Reverse transcription-quantitative polymerase chain reaction (RT-qPCR) is an effective, reproducible, and dependable method for evaluating and targeting expression of genes. It is very important to normalize according to stably expressed housekeeping genes in order to facilitating gene expression studies and to acquire exact and meaningful results. The purpose of this study was to identify and validate six housekeeping genes (GADPH, RPS18, α-TUB, EF1α, ArgK and ACTB) in adults of cockroach species Blaptica dubia employing five different algorithms (geNorm, Bestkeeper, Normfinder, ΔCt method and RefFinder) to assess putative housekeeping gene expression stability. Our study also showed that the geNorm, Normfinder ΔCt method and RefFinder algorithms identified GADPH as the most stable housekeeping gene in B. dubia adults.

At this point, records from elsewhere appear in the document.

Definition edge_principal : Principal := mkPrincipal "officer-7" {["nimasa-officer"; "marine-police"]} "RESTRICTED".

Example edge_accepted :
  Authenticate LoopbackAuthenticator sample_auth_env (edge_request "127.0.0.1:9000" "nimasa-officer, marine-police,,") new_key_state
  = (Ok edge_principal, new_key_state).
Proof. vm_compute. reflexivity. Qed.

Example edge_refused :
  Authenticate LoopbackAuthenticator sample_auth_env (edge_request "10.1.2.3:9000" "nimasa-officer") new_key_state
  = (Err (EText "request is not from the trusted local edge"), new_key_state).
Proof. vm_compute. reflexivity. Qed.

Lemma principal_well_formed_witness :
  canonical_text (Subject edge_principal) = true ∧ 1 <= str_len (Subject edge_principal) <= 512 ∧
  Clearance edge_principal ∈ all_labels ∧ (size (Roles edge_principal) <= 64)%nat.
Proof.
  destruct (principal_well_formed _ _ _ _ _ _ edge_accepted) as (Hc&Hl&Hlab&Hs&_).
  split_and!; [exact Hc|apply Hl|apply Hl|exact Hlab|exact Hs].
Defined.
(* ===== verification/CvConsumerProofs.v ===== *)
(** * Computer-vision consumer: handled records, rejections, offsets

    What each handler answers, the consumer process over its two topics as a
    machine, and the recorder of the track store. *)

From S2P Require Import Prelude GoStrings GoTime Float64 Geo Classification Detection Fusion FusionInv Outbox Envelope GoFormat GoUtf8 GoNumber GoJson JcsProofs Unmarshal GoTimeParse TrackStore TrackStoreProofs Workflow Feed Provenance CvConsumer.

(** ** An ingest raises no dark-vessel anomaly *)

Definition no_dark (out : list Emission) : Prop := Forall (λ em : Emission, an_kind em.1 ≠ AnomalyDarkVessel) out.

Lemma foldl_out_inv {S A} (f : S * list Emission → A → S * list Emission) xs :
  (∀ s out x, no_dark out → no_dark (f (s, out) x).2) → ∀ s out, no_dark out → no_dark (foldl f (s, out) xs).2.
Proof.
  intros Hf. induction xs as [|x xs IH]; intros s out Ho; [done|]. simpl. specialize (Hf s out x Ho).
  destruct (f (s, out) x) as [s' out']. by apply IH.
Qed.

Lemma speed_no_dark config now refs track point : no_dark (speed_rule config now refs track point).
Proof. unfold speed_rule, no_dark. repeat case_match; repeat constructor. done. Qed.

Lemma loiter_no_dark config now refs zs track point : no_dark (loiter_rule config now refs zs track point).2.
Proof.
  unfold loiter_rule.
  assert (Hl : ∀ acc, no_dark acc.2 → no_dark (foldl (loiter_step config now refs point) acc zs).2).
  { induction zs as [|z zs IH]; intros acc Ha; [done|]. simpl. apply IH. destruct acc as [[t inside] out]. simpl in Ha.
    unfold loiter_step. repeat case_match; simpl; try done. all: apply Forall_app; split; [done|by repeat constructor]. }
  specialize (Hl (track, ∅, [])). destruct (foldl _ _ _) as [[t inside] out]. apply Hl. constructor.
Qed.

Lemma rendezvous_no_dark now refs id point e out o :
  no_dark out → no_dark (rendezvous_step now refs id point (e, out) o).2.
Proof.
  intros Ho. unfold rendezvous_step. repeat case_match; simpl; try done.
  all: apply Forall_app; split; [done|by repeat constructor].
Qed.

Lemma ingest_no_dark env e d id out e' : Ingest env e d = Some (Ok (id, out), e') → no_dark out.
Proof.
  unfold Ingest. destruct (Validate d); [|done]. destruct (negb (HasPosition d)); [done|].
  destruct (NewPosition _ _); [|done]. destruct (associate _ _ _ _ _) as [i e0]. destruct (tracks e0 !! i); [|done].
  destruct (absorbPointLocked _ _ _ _) as [[p u] ea]. destruct (evaluateLocked _ _ _ _ _ _) as [e1 out1] eqn:E.
  intros [= _ <- _]. replace out1 with (e1, out1).2 by done. rewrite <- E. unfold evaluateLocked.
  pose proof (loiter_no_dark (eng_config ea) (env_now env) (CorrelationRefs d) (zones ea) u p) as Hl.
  destruct (loiter_rule _ _ _ _ _ _) as [u' loiter].
  apply (foldl_out_inv (rendezvous_step (env_now env) (CorrelationRefs d) (TrackID u) p)); [intros; by apply rendezvous_no_dark|].
  apply Forall_app. split; [apply speed_no_dark|exact Hl].
Qed.

(** ** The track store as the recorder *)

Section store.
Context `{JsonText} (pg_time : Z → Z).

#[local] Instance store_recorder : AnomalyRecorder TrackDB := {
  record := RecordAnomalies pg_time;
  recorded db id := is_Some (tdb_anomalies db !! id)
}.

Lemma recorded_anomaly created db_now oid a db db' :
  anomaly_recorded pg_time created db_now oid a db db' →
  is_Some (tdb_anomalies db' !! AnomalyID a) ∧ ∀ id, is_Some (tdb_anomalies db !! id) → is_Some (tdb_anomalies db' !! id).
Proof.
  intros [row Hr|i Hn _ _]; [eauto|]. simpl. split; [rewrite lookup_insert_eq; eauto|].
  intros id ?. apply lookup_insert_is_Some'. by right.
Qed.

Lemma recorded_all db_now ids l : ∀ i db db',
  record_anomalies pg_time db_now ids i l db = (Ok tt, db') →
  (∀ a, a ∈ l → is_Some (tdb_anomalies db' !! AnomalyID a)) ∧
  ∀ id, is_Some (tdb_anomalies db !! id) → is_Some (tdb_anomalies db' !! id).
Proof.
  induction l as [|a l IH]; intros i db db' Hr; apply record_anomalies_Ok in Hr.
  - subst. split; [intros a Ha; by apply elem_of_nil in Ha|done].
  - destruct Hr as (db1&[_ Ha]%recordAnomaly_Ok&Hl). destruct (recorded_anomaly _ _ _ _ _ _ Ha) as [H1 H2].
    destruct (IH _ _ _ Hl) as [H3 H4]. split; [|eauto]. intros b [->|Hb]%elem_of_cons; eauto.
Qed.

#[local] Instance store_recorder_laws : AnomalyRecorderLaws TrackDB.
Proof.
  split; simpl.
  - intros env l db [] db' [Hr _]%RecordAnomalies_Ok. by apply recorded_all in Hr as [? _].
  - intros env l db [[]|e] db' id; [|by intros ->%RecordAnomalies_Err].
    intros [Hr _]%RecordAnomalies_Ok. apply recorded_all in Hr as [_ Hk]. apply Hk.
Qed.

End store.

(** ** Decoded values are of their Go types *)

Definition machine (x : f64) : Prop := valid x = true ∧ is_finite x = true.

Lemma dec_float64_machine old v x : machine old → dec_float64 old v = Ok x → machine x.
Proof.
  intros Ho. destruct v; cbn [dec_float64]; try done; [by intros [= <-]|].
  destruct (ParseFloat _) as [y|] eqn:E; [|done]. intros [= <-].
  apply ParseFloat_Ok in E as [[s ->]|(s&m&e&->&Hb)]; by split.
Qed.

Lemma dec_int64_range old v z : in_int64 old → dec_int64 old v = Ok z → in_int64 z.
Proof.
  intros Ho. destruct v; cbn [dec_int64]; try done; [by intros [= <-]|].
  destruct (atoi _) as [y|] eqn:E; [|done]. intros [= <-]. by eapply atoi_int64.
Qed.
(** * EntityManager.js: the deferred-mutation entity store of redux-orm

    A shallow embedding of [src/EntityManager.js].  The manager owns one
    branch of the state tree (an id array and an id-to-attributes map) and
    a log of recorded mutations; [reduce] folds the log over the branch.

    Modelling conventions.
    - A JavaScript number is a [num]: an integer or [-Infinity], the one
      non-finite value the code itself produces ([Math.max()] of no
      arguments).  Arithmetic is exact, that is, ids are taken in the range
      where IEEE doubles represent integers exactly.
    - An attribute record is a finite map from property names to numbers.
      A missing property reads as [None] ([undefined]).
    - The entity map is a finite map keyed by ids: JavaScript keys the
      object by [String(id)], which is injective on numbers.
    - The branch is a record of the two fields that the schema's
      [arrName] and [mapName] select in the tree object.
    - A thrown [Error] is a [Throw] in the [result] monad. *)

From stdpp Require Import gmap strings list fin_maps sorting.
From Stdlib Require Import ZArith Lia.

#[local] Set Warnings "-clear-no-such-hyp".

Local Open Scope Z_scope.
Local Open Scope string_scope.
Local Open Scope list_scope.

(** ** Numbers *)

Inductive num : Type :=
  | NegInf
  | Fin (z : Z).

#[global] Instance num_eq_dec : EqDecision num.
Proof. solve_decision. Defined.

#[global] Instance num_countable : Countable num.
Proof.
  refine (inj_countable'
            (λ n, match n with NegInf => None | Fin z => Some z end)
            (λ o, match o with None => NegInf | Some z => Fin z end) _).
  by intros [].
Defined.

#[global] Instance num_inhabited : Inhabited num := populate NegInf.

(** [a < b] on numbers, as a boolean. *)
Definition num_ltb (a b : num) : bool :=
  match a, b with
  | _, NegInf => false
  | NegInf, Fin _ => true
  | Fin x, Fin y => bool_decide (x < y)
  end.

Definition num_max (a b : num) : num := if num_ltb a b then b else a.

(** [Math.max(...l)]: [-Infinity] when called with no argument. *)
Definition Math_max (l : list num) : num := foldr num_max NegInf l.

Additioanlly, RPS18 was suggested as the most stable gene by GeNorm and BestKeeeper. ACTB has been shown to be by far the least stable of all algorithms. In addition, since there are few validation studies for reference genes in cockroaches in the literature, it is considered that it would be beneficial to increase the number of studies related with RT-qPCR on the reference genes validation under biotic and abiotic conditions in cockroaches.